--- Supplied records ---

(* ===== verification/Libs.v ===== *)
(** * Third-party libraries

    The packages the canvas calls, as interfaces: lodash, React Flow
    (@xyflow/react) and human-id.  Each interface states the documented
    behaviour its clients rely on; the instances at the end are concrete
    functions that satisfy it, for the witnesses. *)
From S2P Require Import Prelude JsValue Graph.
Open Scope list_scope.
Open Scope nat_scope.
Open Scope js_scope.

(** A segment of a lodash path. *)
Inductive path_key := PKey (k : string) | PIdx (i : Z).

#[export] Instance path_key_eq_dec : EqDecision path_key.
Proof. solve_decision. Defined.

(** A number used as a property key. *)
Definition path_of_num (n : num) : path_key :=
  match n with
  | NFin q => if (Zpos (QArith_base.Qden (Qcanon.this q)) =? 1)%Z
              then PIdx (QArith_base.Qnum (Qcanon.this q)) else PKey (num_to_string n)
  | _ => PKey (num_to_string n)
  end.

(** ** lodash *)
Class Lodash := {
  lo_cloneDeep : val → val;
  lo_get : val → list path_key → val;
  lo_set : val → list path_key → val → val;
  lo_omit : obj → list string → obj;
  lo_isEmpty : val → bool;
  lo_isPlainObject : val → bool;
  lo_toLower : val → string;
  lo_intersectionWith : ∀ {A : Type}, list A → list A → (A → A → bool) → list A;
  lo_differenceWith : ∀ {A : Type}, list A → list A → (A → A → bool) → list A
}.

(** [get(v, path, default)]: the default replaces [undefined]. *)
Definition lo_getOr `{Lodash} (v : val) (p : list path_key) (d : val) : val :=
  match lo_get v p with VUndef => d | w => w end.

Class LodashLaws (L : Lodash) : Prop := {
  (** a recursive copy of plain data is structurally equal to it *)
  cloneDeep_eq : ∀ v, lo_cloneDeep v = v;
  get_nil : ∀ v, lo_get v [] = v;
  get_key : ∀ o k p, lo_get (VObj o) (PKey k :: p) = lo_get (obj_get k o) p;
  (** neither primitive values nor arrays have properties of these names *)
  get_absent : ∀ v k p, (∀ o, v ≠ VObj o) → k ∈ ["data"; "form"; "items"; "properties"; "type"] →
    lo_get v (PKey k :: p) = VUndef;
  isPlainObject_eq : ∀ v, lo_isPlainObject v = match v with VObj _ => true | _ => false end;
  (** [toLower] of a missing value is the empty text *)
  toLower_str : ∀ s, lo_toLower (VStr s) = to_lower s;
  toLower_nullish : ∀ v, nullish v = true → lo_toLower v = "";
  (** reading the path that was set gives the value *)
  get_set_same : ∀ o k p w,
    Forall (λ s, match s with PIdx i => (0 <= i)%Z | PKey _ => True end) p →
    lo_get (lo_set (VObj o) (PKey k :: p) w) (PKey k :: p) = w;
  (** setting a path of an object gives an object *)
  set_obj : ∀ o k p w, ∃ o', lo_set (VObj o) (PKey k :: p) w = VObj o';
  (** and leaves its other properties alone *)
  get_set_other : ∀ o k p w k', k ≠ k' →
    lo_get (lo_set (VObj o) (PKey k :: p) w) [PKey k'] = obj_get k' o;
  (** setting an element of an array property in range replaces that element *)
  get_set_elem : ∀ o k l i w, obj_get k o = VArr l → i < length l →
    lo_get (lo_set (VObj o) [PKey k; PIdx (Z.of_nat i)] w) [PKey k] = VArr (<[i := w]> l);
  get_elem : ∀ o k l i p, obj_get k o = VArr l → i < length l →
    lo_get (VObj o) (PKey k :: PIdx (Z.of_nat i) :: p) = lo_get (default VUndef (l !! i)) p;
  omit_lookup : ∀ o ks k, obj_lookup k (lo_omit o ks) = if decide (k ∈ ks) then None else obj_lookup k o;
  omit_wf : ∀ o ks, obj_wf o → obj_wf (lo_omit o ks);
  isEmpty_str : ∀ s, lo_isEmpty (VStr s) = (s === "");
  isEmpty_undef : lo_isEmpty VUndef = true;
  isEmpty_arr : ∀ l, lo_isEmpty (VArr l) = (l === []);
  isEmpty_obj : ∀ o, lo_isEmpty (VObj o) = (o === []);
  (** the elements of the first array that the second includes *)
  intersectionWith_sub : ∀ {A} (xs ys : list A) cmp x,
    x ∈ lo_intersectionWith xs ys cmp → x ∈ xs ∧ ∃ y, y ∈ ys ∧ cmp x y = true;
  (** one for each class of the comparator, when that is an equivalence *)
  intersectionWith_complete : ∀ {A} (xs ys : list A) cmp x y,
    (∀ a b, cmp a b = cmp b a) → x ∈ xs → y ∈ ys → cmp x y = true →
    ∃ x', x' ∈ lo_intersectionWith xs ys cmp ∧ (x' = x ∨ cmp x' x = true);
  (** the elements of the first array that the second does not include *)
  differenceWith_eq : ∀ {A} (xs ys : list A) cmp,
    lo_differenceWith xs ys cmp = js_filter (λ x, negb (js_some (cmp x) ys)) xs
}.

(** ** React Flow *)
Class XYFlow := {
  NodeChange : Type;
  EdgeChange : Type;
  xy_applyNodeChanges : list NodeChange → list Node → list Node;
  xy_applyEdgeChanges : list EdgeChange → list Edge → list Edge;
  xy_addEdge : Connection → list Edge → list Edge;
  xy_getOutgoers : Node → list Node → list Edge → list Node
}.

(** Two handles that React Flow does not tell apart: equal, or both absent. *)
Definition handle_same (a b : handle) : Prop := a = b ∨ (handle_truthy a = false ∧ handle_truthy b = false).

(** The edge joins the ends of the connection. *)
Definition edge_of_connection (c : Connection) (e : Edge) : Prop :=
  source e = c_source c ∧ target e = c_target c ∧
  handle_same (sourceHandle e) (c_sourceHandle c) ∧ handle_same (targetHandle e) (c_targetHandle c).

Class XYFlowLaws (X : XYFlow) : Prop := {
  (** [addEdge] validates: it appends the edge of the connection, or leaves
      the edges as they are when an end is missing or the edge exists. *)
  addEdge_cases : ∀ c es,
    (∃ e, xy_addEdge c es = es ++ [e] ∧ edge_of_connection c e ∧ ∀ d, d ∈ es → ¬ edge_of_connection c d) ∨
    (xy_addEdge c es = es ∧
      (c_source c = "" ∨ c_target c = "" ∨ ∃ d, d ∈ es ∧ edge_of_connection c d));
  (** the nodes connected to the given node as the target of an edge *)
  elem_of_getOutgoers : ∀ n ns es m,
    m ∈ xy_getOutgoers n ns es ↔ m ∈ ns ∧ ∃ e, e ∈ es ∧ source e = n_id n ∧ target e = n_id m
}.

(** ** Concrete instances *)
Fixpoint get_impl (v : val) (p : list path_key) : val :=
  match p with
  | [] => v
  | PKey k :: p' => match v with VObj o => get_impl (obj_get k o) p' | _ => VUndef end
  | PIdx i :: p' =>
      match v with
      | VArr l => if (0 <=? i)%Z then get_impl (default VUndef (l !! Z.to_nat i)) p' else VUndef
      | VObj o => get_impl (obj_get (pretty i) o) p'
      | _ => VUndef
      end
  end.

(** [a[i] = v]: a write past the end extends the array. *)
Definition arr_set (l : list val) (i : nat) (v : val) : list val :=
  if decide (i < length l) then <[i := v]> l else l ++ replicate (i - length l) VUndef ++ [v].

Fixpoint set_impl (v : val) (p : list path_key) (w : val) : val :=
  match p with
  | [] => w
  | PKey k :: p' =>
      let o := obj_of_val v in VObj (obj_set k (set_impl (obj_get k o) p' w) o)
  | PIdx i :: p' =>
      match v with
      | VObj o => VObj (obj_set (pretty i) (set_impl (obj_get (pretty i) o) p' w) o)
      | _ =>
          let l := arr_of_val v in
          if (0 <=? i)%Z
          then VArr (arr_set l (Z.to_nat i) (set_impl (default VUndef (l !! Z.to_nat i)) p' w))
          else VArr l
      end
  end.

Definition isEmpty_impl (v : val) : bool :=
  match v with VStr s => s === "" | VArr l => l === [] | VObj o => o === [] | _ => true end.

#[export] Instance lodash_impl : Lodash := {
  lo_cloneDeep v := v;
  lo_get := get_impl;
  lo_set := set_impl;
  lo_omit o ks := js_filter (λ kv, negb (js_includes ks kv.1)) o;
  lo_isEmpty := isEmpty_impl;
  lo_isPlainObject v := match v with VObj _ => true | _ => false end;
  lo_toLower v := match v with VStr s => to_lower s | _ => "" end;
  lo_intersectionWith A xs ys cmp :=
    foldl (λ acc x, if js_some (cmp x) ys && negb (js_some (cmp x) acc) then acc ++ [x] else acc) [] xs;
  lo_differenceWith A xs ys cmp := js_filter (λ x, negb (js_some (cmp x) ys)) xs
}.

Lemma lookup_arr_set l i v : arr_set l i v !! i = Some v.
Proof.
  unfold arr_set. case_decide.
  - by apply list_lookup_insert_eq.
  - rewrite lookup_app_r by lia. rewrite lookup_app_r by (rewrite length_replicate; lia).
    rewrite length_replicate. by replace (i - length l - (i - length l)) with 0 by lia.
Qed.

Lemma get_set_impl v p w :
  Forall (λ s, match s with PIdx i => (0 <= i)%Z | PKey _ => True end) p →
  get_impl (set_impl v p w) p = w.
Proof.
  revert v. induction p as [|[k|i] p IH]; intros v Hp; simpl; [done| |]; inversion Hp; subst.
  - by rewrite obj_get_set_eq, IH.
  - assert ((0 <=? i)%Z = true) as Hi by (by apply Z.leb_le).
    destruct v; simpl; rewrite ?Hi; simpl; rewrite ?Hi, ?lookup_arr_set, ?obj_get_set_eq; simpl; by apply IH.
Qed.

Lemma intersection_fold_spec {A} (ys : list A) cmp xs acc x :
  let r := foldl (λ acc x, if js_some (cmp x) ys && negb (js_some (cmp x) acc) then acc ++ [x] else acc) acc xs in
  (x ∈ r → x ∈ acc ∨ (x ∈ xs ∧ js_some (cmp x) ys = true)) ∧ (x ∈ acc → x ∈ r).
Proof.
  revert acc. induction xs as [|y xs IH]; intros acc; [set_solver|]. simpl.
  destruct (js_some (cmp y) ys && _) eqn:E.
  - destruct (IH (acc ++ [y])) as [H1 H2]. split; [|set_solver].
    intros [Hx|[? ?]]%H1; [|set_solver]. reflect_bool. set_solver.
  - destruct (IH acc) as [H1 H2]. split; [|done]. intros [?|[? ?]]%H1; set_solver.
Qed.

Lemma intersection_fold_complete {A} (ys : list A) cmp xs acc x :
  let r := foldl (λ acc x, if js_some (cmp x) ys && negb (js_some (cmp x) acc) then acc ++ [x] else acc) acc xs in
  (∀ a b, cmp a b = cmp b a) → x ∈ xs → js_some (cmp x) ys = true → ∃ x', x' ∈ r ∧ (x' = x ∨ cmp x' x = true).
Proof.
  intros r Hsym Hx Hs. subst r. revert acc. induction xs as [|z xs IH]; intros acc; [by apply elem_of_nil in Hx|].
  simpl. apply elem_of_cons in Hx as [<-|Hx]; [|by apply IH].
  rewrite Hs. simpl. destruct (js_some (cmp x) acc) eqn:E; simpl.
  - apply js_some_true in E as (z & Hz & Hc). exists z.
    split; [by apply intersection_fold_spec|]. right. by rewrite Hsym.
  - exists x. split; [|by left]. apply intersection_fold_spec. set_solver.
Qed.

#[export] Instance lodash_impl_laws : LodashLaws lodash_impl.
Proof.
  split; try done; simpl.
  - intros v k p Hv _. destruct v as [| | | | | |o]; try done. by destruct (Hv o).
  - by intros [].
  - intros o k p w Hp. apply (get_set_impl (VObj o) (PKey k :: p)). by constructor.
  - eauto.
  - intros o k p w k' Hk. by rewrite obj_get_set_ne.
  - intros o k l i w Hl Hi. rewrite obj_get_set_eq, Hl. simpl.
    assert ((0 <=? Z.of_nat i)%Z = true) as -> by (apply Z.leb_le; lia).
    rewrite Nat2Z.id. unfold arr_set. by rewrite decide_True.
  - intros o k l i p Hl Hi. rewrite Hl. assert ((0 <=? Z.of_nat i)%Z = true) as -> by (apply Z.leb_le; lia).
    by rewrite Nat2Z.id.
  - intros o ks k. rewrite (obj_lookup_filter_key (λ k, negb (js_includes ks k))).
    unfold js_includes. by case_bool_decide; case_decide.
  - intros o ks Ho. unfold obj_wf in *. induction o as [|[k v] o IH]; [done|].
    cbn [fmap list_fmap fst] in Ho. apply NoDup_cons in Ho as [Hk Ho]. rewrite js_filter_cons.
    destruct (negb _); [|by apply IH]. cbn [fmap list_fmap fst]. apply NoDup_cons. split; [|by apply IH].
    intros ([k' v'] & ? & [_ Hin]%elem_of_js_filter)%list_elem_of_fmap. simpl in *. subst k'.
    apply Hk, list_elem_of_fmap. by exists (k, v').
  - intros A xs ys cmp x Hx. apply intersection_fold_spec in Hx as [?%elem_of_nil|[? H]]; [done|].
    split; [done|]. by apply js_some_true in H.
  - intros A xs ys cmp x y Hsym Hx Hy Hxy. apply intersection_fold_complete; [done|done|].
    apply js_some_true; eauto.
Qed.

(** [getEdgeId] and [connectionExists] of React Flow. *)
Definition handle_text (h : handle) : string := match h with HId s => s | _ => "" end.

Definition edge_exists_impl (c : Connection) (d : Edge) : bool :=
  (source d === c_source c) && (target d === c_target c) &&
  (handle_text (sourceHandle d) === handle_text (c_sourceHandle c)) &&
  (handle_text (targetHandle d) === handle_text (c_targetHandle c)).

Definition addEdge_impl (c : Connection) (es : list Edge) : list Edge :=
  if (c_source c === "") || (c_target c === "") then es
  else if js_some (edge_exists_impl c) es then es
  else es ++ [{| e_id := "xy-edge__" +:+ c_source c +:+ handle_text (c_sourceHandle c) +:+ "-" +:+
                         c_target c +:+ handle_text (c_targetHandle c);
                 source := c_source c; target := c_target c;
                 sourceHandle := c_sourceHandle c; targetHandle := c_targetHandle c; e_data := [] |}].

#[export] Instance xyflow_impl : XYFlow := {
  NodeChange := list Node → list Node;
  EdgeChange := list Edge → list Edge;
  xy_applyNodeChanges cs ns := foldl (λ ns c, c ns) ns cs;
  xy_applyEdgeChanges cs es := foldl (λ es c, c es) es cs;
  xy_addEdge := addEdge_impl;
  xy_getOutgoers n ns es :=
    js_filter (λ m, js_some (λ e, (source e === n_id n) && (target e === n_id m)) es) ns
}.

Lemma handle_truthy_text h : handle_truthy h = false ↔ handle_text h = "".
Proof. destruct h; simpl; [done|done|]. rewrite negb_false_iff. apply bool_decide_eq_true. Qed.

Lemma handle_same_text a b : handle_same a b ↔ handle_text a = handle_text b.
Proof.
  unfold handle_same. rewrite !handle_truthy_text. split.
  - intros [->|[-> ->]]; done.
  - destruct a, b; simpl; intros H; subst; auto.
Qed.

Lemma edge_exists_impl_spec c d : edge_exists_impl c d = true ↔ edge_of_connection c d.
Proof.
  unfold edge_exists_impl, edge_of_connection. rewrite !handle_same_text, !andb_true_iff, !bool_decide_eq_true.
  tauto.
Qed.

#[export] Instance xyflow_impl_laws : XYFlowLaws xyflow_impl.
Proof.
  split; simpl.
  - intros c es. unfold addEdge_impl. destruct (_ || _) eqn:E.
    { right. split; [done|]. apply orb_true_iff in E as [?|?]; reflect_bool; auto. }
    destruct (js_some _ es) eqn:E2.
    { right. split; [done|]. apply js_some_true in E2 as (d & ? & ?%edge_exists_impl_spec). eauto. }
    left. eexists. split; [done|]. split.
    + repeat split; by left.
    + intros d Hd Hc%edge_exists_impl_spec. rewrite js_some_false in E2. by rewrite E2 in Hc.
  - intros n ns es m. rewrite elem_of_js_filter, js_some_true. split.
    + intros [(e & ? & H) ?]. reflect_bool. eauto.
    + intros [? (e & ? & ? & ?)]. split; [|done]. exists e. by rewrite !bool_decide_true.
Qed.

---

--- Description of the task ---
Report every line containing the string "missing" in the material.

--- Task response ---
  (** [toLower] of a missing value is the empty text *)
      the edges as they are when an end is missing or the edge exists. *)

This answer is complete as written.